• [Directions for this task] Output only the lines below from the one containing "(** The body" to the one containing "match perform (hp_connect_timeout p)", exactly as written, both ends kept.

• [Listed records]
○ ○ ○

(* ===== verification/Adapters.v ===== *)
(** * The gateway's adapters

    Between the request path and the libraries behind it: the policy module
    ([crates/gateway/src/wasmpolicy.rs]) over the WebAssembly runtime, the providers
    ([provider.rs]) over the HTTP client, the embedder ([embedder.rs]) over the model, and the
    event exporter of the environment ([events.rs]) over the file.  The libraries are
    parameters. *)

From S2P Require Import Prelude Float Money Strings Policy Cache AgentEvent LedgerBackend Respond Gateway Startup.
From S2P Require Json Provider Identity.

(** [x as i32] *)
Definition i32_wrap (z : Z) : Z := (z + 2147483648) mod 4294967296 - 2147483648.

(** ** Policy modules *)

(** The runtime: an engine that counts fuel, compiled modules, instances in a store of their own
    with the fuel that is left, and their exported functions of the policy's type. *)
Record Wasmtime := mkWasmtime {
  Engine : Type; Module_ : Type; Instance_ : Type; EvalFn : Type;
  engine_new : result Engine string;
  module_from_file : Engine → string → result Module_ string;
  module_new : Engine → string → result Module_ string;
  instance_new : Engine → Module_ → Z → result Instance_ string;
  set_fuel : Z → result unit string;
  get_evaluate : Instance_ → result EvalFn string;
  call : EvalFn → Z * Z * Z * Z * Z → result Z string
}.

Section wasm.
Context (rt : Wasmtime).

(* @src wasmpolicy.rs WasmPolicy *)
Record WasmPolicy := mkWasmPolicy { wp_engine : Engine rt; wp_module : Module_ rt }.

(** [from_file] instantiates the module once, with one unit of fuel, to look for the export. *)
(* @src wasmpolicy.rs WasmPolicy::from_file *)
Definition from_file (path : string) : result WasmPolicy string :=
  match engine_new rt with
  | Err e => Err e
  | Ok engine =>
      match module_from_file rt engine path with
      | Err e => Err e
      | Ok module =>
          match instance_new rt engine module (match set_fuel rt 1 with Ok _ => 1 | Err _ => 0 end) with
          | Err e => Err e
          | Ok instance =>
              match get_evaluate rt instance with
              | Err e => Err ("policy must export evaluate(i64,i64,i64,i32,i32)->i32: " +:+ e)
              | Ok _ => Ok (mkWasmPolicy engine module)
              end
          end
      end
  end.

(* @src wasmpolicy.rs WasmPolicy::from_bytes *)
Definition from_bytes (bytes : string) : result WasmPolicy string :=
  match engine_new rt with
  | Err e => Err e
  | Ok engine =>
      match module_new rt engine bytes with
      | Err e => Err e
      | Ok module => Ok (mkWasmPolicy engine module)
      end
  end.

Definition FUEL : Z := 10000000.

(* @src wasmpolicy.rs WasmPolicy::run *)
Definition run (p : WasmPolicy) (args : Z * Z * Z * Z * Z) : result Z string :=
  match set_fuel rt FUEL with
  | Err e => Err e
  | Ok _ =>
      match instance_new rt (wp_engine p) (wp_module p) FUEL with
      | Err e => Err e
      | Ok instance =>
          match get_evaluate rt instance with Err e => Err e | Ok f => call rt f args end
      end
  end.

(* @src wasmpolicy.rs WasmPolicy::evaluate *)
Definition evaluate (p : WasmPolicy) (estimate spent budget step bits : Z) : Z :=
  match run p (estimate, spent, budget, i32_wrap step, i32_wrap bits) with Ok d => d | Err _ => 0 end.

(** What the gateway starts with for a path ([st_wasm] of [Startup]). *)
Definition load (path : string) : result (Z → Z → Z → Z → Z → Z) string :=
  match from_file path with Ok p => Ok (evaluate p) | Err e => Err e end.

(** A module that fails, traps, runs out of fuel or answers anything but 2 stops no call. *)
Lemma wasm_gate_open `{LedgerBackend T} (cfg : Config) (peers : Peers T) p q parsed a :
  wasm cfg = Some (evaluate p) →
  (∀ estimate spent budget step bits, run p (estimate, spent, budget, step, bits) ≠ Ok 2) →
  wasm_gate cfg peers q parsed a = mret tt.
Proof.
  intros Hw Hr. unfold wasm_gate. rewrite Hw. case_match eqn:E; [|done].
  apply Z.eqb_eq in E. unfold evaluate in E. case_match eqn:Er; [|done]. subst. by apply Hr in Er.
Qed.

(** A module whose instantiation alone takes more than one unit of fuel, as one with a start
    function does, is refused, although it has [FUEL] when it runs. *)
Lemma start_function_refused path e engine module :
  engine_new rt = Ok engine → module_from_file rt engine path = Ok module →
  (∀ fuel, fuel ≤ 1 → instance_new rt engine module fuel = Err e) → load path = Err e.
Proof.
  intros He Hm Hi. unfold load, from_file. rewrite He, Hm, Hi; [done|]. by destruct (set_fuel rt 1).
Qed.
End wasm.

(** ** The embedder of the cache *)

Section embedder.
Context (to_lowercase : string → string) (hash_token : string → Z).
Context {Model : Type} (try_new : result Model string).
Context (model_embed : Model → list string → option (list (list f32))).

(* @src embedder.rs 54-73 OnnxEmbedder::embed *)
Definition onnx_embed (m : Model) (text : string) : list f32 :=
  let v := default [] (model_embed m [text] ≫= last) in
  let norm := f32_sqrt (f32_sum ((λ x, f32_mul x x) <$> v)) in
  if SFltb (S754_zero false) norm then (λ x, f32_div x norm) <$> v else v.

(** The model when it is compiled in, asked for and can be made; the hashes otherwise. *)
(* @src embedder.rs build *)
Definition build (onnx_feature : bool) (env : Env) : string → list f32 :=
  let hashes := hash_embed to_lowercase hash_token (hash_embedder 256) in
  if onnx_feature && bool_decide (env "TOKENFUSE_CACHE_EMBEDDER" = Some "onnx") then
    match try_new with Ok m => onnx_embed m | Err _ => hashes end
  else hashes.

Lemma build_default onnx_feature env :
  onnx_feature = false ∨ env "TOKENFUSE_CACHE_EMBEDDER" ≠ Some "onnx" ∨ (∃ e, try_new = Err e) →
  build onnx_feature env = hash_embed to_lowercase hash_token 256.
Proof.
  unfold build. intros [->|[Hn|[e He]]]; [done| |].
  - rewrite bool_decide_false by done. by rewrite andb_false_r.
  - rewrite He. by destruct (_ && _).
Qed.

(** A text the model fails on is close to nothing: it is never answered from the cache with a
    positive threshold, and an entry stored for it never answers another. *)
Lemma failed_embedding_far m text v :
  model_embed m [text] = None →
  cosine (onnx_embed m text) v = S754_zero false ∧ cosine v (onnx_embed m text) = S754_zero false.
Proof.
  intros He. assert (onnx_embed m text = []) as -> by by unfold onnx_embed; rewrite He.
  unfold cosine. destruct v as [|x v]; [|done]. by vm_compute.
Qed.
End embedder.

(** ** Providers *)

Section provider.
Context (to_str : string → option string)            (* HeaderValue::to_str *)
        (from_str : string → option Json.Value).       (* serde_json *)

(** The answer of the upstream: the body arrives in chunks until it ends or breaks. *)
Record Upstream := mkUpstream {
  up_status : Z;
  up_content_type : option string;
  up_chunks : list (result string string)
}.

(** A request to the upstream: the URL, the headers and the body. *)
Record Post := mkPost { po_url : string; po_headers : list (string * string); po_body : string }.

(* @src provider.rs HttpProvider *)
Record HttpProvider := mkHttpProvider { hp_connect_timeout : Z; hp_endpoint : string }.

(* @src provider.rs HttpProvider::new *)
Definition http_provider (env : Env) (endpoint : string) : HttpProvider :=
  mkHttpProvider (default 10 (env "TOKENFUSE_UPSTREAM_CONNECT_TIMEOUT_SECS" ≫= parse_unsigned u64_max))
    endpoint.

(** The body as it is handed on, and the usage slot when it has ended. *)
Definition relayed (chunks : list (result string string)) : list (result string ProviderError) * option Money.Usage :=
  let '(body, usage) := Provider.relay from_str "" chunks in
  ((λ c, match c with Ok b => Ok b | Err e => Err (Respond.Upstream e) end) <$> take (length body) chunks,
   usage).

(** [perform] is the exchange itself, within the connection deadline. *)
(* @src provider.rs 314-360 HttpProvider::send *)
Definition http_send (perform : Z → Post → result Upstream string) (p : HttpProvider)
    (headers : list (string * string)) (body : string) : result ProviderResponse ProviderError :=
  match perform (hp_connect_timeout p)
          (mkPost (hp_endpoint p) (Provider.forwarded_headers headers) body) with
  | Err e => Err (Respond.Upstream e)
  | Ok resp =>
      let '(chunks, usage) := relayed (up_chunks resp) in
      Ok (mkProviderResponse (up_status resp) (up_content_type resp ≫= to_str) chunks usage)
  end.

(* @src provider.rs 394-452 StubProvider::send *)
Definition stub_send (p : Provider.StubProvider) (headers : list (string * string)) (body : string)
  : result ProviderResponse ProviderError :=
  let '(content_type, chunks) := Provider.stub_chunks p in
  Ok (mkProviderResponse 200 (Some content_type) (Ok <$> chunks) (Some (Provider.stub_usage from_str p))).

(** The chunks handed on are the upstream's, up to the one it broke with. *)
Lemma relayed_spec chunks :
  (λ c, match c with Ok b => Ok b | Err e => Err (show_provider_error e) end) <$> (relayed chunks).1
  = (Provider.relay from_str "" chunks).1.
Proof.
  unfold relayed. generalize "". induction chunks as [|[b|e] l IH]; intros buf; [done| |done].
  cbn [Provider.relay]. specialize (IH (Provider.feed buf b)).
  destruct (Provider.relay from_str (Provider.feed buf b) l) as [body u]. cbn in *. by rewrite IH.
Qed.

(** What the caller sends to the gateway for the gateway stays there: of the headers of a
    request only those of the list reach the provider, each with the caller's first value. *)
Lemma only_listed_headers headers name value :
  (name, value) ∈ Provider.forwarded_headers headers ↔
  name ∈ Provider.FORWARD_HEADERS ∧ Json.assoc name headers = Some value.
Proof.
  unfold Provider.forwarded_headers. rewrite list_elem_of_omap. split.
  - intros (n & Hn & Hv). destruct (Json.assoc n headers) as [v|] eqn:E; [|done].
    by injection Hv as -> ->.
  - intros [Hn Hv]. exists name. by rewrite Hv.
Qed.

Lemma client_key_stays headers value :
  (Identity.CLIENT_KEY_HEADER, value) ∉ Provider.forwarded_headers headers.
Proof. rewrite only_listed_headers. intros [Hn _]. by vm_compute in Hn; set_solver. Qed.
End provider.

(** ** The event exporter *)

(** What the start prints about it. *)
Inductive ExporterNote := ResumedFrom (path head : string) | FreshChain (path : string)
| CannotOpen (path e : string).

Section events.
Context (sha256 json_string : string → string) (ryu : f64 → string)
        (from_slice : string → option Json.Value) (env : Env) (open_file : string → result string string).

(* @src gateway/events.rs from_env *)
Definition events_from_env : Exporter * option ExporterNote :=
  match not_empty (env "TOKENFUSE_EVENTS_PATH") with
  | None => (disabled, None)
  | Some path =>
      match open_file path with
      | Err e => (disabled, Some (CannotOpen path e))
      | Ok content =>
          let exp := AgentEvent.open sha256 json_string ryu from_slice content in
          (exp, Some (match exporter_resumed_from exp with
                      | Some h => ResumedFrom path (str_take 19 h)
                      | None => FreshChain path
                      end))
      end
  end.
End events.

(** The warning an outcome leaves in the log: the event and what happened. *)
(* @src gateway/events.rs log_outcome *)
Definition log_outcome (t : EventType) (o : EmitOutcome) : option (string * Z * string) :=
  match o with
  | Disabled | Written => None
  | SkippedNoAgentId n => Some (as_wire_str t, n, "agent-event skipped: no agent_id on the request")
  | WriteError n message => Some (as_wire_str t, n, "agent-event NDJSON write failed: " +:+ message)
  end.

○ ○ ○

• [Answer for the task]
(** The body as it is handed on, and the usage slot when it has ended. *)
Definition relayed (chunks : list (result string string)) : list (result string ProviderError) * option Money.Usage :=
  let '(body, usage) := Provider.relay from_str "" chunks in
  ((λ c, match c with Ok b => Ok b | Err e => Err (Respond.Upstream e) end) <$> take (length body) chunks,
   usage).

(** [perform] is the exchange itself, within the connection deadline. *)
(* @src provider.rs 314-360 HttpProvider::send *)
Definition http_send (perform : Z → Post → result Upstream string) (p : HttpProvider)
    (headers : list (string * string)) (body : string) : result ProviderResponse ProviderError :=
  match perform (hp_connect_timeout p)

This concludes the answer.